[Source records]
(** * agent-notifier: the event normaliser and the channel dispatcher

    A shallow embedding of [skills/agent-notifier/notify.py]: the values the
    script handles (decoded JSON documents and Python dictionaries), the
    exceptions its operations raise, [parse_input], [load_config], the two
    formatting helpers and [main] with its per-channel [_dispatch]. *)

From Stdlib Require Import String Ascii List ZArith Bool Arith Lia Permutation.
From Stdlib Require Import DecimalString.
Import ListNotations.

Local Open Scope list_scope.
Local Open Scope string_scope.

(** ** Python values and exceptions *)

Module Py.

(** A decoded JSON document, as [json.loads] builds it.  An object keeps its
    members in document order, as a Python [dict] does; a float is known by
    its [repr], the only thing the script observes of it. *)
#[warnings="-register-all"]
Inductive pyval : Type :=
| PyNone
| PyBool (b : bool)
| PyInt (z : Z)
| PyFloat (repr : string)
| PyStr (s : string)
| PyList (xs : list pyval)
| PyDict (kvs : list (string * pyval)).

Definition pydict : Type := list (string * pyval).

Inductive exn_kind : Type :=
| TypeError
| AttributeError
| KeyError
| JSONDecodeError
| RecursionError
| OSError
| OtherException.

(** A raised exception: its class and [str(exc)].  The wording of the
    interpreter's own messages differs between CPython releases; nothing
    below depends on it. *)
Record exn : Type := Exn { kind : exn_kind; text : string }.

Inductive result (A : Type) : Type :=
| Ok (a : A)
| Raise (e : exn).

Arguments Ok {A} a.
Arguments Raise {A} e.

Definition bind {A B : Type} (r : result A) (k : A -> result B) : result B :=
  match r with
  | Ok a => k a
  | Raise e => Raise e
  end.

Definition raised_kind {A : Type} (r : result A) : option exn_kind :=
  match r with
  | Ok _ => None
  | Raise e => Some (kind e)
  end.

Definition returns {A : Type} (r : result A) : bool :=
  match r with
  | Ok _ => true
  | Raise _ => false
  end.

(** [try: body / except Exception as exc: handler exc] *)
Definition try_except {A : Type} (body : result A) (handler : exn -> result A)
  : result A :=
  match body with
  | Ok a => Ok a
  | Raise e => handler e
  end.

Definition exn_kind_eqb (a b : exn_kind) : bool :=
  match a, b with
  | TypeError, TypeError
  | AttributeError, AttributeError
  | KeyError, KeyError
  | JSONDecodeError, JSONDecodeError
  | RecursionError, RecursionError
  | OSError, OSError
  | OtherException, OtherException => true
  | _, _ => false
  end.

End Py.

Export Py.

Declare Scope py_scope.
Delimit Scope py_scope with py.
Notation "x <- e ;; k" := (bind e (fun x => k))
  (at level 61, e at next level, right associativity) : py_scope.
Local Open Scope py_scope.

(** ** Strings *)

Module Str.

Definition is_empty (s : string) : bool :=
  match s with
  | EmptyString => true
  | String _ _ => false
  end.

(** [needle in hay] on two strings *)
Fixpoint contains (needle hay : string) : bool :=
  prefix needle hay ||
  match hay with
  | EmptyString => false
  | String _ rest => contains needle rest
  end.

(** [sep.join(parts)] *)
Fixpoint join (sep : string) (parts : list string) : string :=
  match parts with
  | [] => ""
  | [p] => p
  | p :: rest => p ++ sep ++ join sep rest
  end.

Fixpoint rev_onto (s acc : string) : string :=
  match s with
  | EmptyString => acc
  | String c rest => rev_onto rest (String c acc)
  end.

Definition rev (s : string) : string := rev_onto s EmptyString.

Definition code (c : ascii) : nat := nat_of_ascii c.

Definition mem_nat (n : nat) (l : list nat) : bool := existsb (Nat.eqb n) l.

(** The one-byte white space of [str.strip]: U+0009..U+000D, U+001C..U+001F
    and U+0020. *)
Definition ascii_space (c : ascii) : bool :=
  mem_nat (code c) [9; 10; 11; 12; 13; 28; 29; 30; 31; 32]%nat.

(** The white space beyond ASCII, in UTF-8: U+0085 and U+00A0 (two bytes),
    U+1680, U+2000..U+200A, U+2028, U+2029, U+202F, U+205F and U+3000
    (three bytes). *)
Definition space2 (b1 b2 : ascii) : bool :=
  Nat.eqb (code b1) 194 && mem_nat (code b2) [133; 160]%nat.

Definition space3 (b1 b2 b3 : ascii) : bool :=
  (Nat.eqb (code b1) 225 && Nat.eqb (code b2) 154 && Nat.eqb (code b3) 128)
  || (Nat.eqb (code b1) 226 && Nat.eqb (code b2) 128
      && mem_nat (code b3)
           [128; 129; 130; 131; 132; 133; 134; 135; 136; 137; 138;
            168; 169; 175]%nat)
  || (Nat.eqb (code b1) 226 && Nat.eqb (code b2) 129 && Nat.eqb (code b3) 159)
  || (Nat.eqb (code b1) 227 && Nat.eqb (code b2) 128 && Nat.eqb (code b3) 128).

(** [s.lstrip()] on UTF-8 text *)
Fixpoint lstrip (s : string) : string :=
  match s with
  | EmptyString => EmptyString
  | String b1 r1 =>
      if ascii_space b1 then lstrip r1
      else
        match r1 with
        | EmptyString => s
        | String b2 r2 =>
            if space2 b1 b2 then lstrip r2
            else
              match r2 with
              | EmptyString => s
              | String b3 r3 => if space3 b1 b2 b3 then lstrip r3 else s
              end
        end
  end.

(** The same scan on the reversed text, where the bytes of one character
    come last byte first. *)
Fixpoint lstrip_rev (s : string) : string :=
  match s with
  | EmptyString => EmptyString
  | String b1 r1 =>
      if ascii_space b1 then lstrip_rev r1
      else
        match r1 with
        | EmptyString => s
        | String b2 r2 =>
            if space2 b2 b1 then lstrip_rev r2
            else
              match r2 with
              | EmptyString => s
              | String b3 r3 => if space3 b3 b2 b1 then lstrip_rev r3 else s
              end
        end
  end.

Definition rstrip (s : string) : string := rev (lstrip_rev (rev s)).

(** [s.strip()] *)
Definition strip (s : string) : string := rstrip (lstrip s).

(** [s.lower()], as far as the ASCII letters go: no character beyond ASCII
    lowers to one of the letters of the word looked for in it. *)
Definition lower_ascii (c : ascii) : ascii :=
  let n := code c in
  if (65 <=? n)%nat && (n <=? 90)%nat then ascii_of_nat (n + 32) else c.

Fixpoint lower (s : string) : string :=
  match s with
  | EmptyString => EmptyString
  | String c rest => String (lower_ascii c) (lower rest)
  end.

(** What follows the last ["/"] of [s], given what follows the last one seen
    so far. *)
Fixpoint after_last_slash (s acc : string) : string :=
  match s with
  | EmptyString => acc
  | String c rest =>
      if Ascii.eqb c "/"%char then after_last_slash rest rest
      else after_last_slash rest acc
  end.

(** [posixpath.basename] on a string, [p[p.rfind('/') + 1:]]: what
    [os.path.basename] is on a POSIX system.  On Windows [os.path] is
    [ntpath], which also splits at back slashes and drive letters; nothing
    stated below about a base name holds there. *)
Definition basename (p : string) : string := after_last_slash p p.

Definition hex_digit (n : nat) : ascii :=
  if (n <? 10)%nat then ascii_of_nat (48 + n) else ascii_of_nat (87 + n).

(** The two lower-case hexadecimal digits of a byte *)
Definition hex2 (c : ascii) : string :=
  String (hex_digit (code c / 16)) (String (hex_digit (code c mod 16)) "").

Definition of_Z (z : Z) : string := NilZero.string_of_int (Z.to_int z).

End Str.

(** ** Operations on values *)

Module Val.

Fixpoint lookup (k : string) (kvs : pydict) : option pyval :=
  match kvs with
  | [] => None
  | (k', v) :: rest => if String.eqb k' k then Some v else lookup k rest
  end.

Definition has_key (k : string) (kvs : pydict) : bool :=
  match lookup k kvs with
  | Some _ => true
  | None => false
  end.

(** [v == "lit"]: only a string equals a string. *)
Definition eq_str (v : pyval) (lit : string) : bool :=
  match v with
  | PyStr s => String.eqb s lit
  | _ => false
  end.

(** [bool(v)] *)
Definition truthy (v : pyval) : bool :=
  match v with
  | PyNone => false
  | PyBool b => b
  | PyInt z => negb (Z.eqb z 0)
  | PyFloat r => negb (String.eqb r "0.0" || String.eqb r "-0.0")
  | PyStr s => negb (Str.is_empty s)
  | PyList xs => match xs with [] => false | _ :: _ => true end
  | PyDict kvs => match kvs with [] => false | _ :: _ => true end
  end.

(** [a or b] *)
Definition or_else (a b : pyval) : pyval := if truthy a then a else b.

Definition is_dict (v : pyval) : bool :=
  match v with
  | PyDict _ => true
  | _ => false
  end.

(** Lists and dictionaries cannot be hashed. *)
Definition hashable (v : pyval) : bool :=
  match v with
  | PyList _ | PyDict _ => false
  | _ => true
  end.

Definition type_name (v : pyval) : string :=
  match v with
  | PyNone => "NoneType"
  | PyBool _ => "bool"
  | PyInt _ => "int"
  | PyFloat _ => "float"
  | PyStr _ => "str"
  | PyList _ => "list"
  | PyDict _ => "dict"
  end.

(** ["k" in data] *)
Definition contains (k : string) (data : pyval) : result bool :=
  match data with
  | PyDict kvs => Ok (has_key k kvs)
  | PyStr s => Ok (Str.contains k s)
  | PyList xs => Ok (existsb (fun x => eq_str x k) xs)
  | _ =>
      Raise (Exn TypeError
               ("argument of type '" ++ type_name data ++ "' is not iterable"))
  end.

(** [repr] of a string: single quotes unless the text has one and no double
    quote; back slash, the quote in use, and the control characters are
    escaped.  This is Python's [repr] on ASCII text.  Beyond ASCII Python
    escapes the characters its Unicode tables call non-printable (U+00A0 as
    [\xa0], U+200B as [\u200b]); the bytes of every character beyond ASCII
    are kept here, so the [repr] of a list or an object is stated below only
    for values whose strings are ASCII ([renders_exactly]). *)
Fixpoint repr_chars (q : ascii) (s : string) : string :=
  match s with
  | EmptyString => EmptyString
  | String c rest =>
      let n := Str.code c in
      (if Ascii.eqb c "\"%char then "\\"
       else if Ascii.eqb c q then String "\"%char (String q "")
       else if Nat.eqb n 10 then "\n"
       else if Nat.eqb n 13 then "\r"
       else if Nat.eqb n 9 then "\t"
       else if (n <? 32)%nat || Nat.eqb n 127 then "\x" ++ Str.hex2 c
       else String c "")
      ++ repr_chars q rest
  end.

...

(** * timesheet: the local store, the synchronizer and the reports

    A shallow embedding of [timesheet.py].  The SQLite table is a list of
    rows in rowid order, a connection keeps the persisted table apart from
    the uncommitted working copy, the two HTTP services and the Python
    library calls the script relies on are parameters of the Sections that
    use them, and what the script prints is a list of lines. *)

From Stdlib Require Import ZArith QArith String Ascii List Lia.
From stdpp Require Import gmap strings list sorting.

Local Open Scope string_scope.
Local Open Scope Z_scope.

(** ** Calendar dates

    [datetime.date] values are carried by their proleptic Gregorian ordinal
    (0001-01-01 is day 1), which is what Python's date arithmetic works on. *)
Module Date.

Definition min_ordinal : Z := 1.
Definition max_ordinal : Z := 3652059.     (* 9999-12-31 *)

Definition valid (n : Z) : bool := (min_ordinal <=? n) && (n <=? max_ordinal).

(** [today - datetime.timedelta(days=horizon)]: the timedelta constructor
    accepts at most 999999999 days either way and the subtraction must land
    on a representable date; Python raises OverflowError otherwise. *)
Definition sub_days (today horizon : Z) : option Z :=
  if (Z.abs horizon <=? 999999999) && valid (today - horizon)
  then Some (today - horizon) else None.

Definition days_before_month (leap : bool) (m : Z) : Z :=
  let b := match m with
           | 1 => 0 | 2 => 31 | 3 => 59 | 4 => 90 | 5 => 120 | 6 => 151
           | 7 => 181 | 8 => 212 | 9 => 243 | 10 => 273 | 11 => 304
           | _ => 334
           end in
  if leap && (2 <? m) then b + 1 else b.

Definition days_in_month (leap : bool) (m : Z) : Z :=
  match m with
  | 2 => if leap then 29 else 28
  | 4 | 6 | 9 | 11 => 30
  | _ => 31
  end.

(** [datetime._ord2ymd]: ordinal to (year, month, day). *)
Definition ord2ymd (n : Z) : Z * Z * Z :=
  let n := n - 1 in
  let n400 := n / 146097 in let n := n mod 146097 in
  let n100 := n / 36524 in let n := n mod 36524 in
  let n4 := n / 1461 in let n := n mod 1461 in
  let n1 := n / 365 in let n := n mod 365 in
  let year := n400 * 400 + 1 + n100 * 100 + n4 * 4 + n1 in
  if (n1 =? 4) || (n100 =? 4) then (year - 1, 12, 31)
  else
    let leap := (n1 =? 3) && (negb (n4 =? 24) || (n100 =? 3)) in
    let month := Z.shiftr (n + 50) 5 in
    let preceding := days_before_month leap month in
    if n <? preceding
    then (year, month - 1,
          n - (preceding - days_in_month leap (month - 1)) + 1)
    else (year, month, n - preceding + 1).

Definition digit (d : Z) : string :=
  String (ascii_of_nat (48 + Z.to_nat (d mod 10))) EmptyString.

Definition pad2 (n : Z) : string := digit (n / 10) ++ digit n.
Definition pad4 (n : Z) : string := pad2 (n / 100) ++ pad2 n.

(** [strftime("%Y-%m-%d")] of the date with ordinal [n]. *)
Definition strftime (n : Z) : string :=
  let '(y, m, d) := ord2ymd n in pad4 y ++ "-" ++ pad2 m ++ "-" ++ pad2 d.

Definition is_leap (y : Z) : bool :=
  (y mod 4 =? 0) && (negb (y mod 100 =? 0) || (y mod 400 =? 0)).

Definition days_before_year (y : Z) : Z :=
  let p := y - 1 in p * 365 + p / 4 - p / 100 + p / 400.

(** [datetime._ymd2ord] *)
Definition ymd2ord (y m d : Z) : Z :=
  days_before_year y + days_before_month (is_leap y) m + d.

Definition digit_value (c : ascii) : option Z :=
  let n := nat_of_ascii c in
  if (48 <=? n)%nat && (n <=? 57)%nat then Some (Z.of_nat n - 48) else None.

[Your instructions]
Both end lines included, restate word for word the lines above from the line with "Delimit Scope py_scope with py." to the line with "U+1680, U+2000..U+200A, U+2028, U+2029, U+202F, U+205F", and nothing else.

[Answer to this problem]
Delimit Scope py_scope with py.
Notation "x <- e ;; k" := (bind e (fun x => k))
  (at level 61, e at next level, right associativity) : py_scope.
Local Open Scope py_scope.

(** ** Strings *)

Module Str.

Definition is_empty (s : string) : bool :=
  match s with
  | EmptyString => true
  | String _ _ => false
  end.

(** [needle in hay] on two strings *)
Fixpoint contains (needle hay : string) : bool :=
  prefix needle hay ||
  match hay with
  | EmptyString => false
  | String _ rest => contains needle rest
  end.

(** [sep.join(parts)] *)
Fixpoint join (sep : string) (parts : list string) : string :=
  match parts with
  | [] => ""
  | [p] => p
  | p :: rest => p ++ sep ++ join sep rest
  end.

Fixpoint rev_onto (s acc : string) : string :=
  match s with
  | EmptyString => acc
  | String c rest => rev_onto rest (String c acc)
  end.

Definition rev (s : string) : string := rev_onto s EmptyString.

Definition code (c : ascii) : nat := nat_of_ascii c.

Definition mem_nat (n : nat) (l : list nat) : bool := existsb (Nat.eqb n) l.

(** The one-byte white space of [str.strip]: U+0009..U+000D, U+001C..U+001F
    and U+0020. *)
Definition ascii_space (c : ascii) : bool :=
  mem_nat (code c) [9; 10; 11; 12; 13; 28; 29; 30; 31; 32]%nat.

(** The white space beyond ASCII, in UTF-8: U+0085 and U+00A0 (two bytes),
    U+1680, U+2000..U+200A, U+2028, U+2029, U+202F, U+205F and U+3000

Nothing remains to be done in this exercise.